Ces yeux d’Ibsen, au milieu de sa vie, ont été très beaux : bien logés, ils regardent avec courage ; ils vont au-devant de l’attaque ; ils sont fermes, ils ne vacillent point ; ils avaient une certitude qu’ils ont perdue, depuis. Ils ont ce pli aux paupières, qui donne à l’ensemble le caractère d’une douceur inavouée ; le sourcil est froncé, non parce qu’il menace, mais à cause de l’attention que les myopes portent sans le vouloir à tout ce qu’ils considèrent, dès qu’ils lèvent la tête. Le haut de cet œil fut d’un héros, prêt à la bataille.

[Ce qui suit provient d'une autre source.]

(** What [handle_udp] delivers from the tunnel until its end, a frame of no bytes,
    or an error. *)
Fixpoint vless_udp_down (fuel : nat) (i : bytes) : run (list bytes * option WireError) :=
  match fuel with
  | O => Stuck
  | S fuel =>
      match vless_decode_udp_frame_len (take 2 i) with
      | None => Ret ([], None)
      | Some (_, data_len) =>
          if data_len =? 0 then Ret ([], None)
          else if len (drop 2 i) <? data_len then Ret ([], Some UnexpectedEof)
          else
            r ← vless_udp_down fuel (drop (Z.to_nat data_len) (drop 2 i));
            Ret (take (Z.to_nat data_len) (drop 2 i) :: r.1, r.2)
      end
  end.

Definition vless_udp_up (payloads : list bytes) : bytes := flat_map vless_encode_udp_frame payloads.

(** ** Trojan *)

Section Trojan.
Context (sha224 : bytes -> bytes).

Definition hex_encode (s : bytes) : bytes := flat_map (fun b => [hex_digit (b / 16); hex_digit (b mod 16)]) s.

(** The outbound's and the inbound's key of a password. *)
Definition derive_key (password : str) : bytes := hex_encode (sha224 password).
Definition sha224_hex (password : str) : bytes := hex_encode (sha224 password).

Definition TROJAN_ATYP : atyps := mkAtyps 1 4 3.
Definition write_addr (t : Target) : bytes := put_addr TROJAN_ATYP t.

Definition build_tcp_header (key : bytes) (t : Target) : bytes := key ++ CRLF ++ [1] ++ write_addr t ++ CRLF.
Definition build_udp_handshake (key : bytes) (t : Target) : bytes := key ++ CRLF ++ [3] ++ write_addr t ++ CRLF.

Definition decode_trojan_header (hashed_passwords : list bytes) : wire Target :=
  let* password_hex := read_exact 56 in
  let* _ := wensure (bool_decide (password_hex ∈ hashed_passwords)) Unauthorized in
  let* crlf := read_exact 2 in
  let* _ := wensure (bool_decide (crlf = CRLF)) BadFraming in
  let* cmd := read_u8 in
  let* _ := wensure (cmd =? 1) BadCommand in
  let* atyp := read_u8 in
  let* target := read_addr TROJAN_ATYP atyp in
  let* crlf := read_exact 2 in
  let* _ := wensure (bool_decide (crlf = CRLF)) BadFraming in
  WRet target.

Definition trojan_users (passwords : list str) : list bytes := map sha224_hex passwords.
End Trojan.

Definition build_udp_frame (t : Target) (data : bytes) : bytes := write_addr t ++ to_be_bytes 2 (as_u16 (len data)) ++ CRLF ++ data.

(** [read_exact] on what is left of the tunnel, whose end is an error. *)
Definition take_exact (n : Z) (i : bytes) : result (bytes * bytes) WireError :=
  if len i <? n then Err UnexpectedEof else Ok (take (Z.to_nat n) i, drop (Z.to_nat n) i).

(** One turn of the reading loop of [handle_udp]: the payload and the rest, or its end. *)
Definition trojan_udp_frame (i : bytes) : result (option (bytes * bytes)) WireError :=
  match i with
  | [] => Ok None
  | atyp :: i =>
      let frame (addr_len : Z) (i : bytes) :=
        r ←! take_exact (addr_len + 2 + 2 + 2) i;
        let data_len := from_be_bytes (take 2 (drop (Z.to_nat (addr_len + 2)) r.1)) in
        if data_len =? 0 then Ok None else d ←! take_exact data_len r.2; Ok (Some d) in
      if atyp =? 1 then frame 4 i
      else if atyp =? 4 then frame 16 i
      else if atyp =? 3 then r ←! take_exact 1 i; frame (byte_at 0 r.1) r.2
      else Ok None
  end.

Fixpoint trojan_udp_down (fuel : nat) (i : bytes) : run (list bytes * option WireError) :=
  match fuel with
  | O => Stuck
  | S fuel =>
      match trojan_udp_frame i with
      | Err e => Ret ([], Some e)
      | Ok None => Ret ([], None)
      | Ok (Some (d, i)) => r ← trojan_udp_down fuel i; Ret (d :: r.1, r.2)
      end
  end.

Definition trojan_udp_up (t : Target) (payloads : list bytes) : bytes := flat_map (build_udp_frame t) payloads.

(** ** Hysteria 2 datagrams, of [proto.rs] *)

Definition HY2_ATYP : atyps := mkAtyps 0 1 2.

Definition hy2_write_addr (t : Target) : bytes := put_addr HY2_ATYP t.
Definition hy2_build_tcp_request (t : Target) : bytes := hy2_write_addr t ++ [0; 0].

Definition hy2_build_udp_datagram (data : bytes) (t : Target) (session_id : Z) : bytes :=
  to_le_bytes 4 session_id ++ [0; 0] ++ [0; 1] ++ hy2_write_addr t ++ data.

Definition hy2_parse_udp_datagram (buf : bytes) : run (result (Z * bytes * Target) WireError) :=
  if len buf <? 8 then Ret (Err UnexpectedEof)
  else
    id ← slice buf 0 4;
    if len buf <=? 8 then Ret (Err UnexpectedEof)
    else
      r ←!! get_addr HY2_ATYP buf 8;
      payload ← slice buf r.2 (len buf);
      Ret (Ok (from_le_bytes id, payload, r.1)).

(** ** Headers *)

Lemma socks_codes : atyps_ok TROJAN_ATYP.
Proof. by vm_compute. Qed.

Definition vless_code (t : Target) : Z := match t with TDomain _ _ => 2 | TSocket a => match ip a with V4 _ => 1 | V6 _ => 3 end end.

Lemma vless_addr_cons t : vless_addr t = vless_code t :: drop 1 (vless_addr t).
Proof. destruct t as [d p|[[v|v] p]]; done. Qed.

Lemma read_vless_addr_plays t : target_ok t -> plays (read_vless_addr (Target_port t) (vless_code t)) (drop 1 (vless_addr t)) t [].
Proof.
  intros Ht. unfold read_vless_addr.
  destruct t as [d p|[[v|v] p]]; cbn [vless_addr vless_code target_ok ip ip_ok sock_port Target_port app drop Z.eqb Pos.eqb] in *.
  - destruct Ht as (Hd & Hu & Hp). rewrite as_u8_small by len_solve. change (len d :: d) with ([len d] ++ d).
    eapply plays_read; [apply plays_u8|]. eapply plays_last; [apply plays_exact; unfold len; lia|].
    eapply plays_pure; [by apply plays_utf8|]. apply plays_ret.
  - destruct Ht as [Hv Hp]. rewrite drop_0. eapply plays_last; [apply plays_exact, length_to_be_bytes|]. rewrite ipv4_of_octets by done. apply plays_ret.
  - destruct Ht as [Hv Hp]. rewrite drop_0. eapply plays_last; [apply plays_exact, length_to_be_bytes|]. rewrite ipv6_of_octets by done. apply plays_ret.
Qed.

Lemma target_port_ok t : target_ok t -> in_width 16 (Target_port t).
Proof. destruct t as [d p|a]; cbn [target_ok Target_port]; tauto. Qed.

(** What is left to decode after the user and the command. *)
Lemma vless_head_run users uuid cmd rest : length uuid = 16%nat -> uuid ∈ users ->
  play (decode_vless_header users) ([0] ++ uuid ++ [0; cmd] ++ rest) =
  play (let* _ := wensure (cmd =? 1) BadCommand in let* port := read_u16 in let* atyp := read_u8 in read_vless_addr port atyp) rest.
Proof.
  intros Hl Hu. unfold decode_vless_header. rewrite (play_pass _ _ _ _ _ (plays_u8 0)), play_check by done.
  rewrite (play_pass _ _ _ _ _ (plays_exact _ _ Hl)), play_check by by apply bool_decide_true.
  change ([0; cmd] ++ rest) with ([0] ++ [cmd] ++ rest). rewrite (play_pass _ _ _ _ _ (plays_u8 0)). cbn [Z.ltb Z.compare].
  change (play (wbind (WRet tt) ?k) ?i) with (play (k tt) i). cbv beta. by rewrite (play_pass _ _ _ _ _ (plays_u8 cmd)).
Qed.

Lemma vless_accept_header users uuid t : length uuid = 16%nat -> uuid ∈ users -> target_ok t ->
  plays (vless_accept users) (build_request_header uuid t) t [0; 0].
Proof.
  intros Hl Hu Ht. assert (plays (decode_vless_header users) (build_request_header uuid t) t []) as Hd.
  { intros rest. unfold build_request_header, vless_header. rewrite <-!app_assoc. change ([0; 1] ++ ?r) with ([0; 1] ++ r). rewrite vless_head_run by done.
    rewrite play_check by done. rewrite (play_pass _ _ _ _ _ (plays_u16 _ (target_port_ok t Ht))), vless_addr_cons.
    change ((?c :: ?r) ++ rest) with ([c] ++ r ++ rest). rewrite (play_pass _ _ _ _ _ (plays_u8 _)). by apply read_vless_addr_plays. }
  unfold vless_accept. eapply plays_last; [exact Hd|]. apply plays_write.
Qed.

Lemma vless_refuses_user users uuid rest : length uuid = 16%nat -> uuid ∉ users ->
  play (vless_accept users) ([0] ++ uuid ++ rest) = (Err Unauthorized, []).
Proof.
  intros Hl Hu. unfold vless_accept, decode_vless_header. rewrite !wbind_assoc, (play_pass _ _ _ _ _ (plays_u8 0)), wbind_assoc, play_check by done.
  rewrite wbind_assoc, (play_pass _ _ _ _ _ (plays_exact _ _ Hl)). by rewrite bool_decide_false.
Qed.

Lemma vless_refuses_udp users uuid t rest : length uuid = 16%nat -> uuid ∈ users ->
  play (vless_accept users) (vless_build_udp_request uuid t ++ rest) = (Err BadCommand, []).
Proof.
  intros Hl Hu. unfold vless_accept. rewrite play_bind. unfold vless_build_udp_request, vless_header. rewrite <-!app_assoc.
  by rewrite (vless_head_run users uuid 2) by done.
Qed.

Tout le bas du visage, vers la bouche, sans être pacifique, sans tendresse, a eu beaucoup de bonne fermeté. La face n’a jamais été creusée, ni maigre, ni maladive. Elle est d’une honnêteté admirable. Un grand air de braver tranquillement l’opinion d’autrui ; la foi en sa valeur propre et en son droit ; un artiste dont les puissances sont encore plus voisines de l’instinct que des livres, et qui n’ont pas encore usé leurs passions sous la lime des mots.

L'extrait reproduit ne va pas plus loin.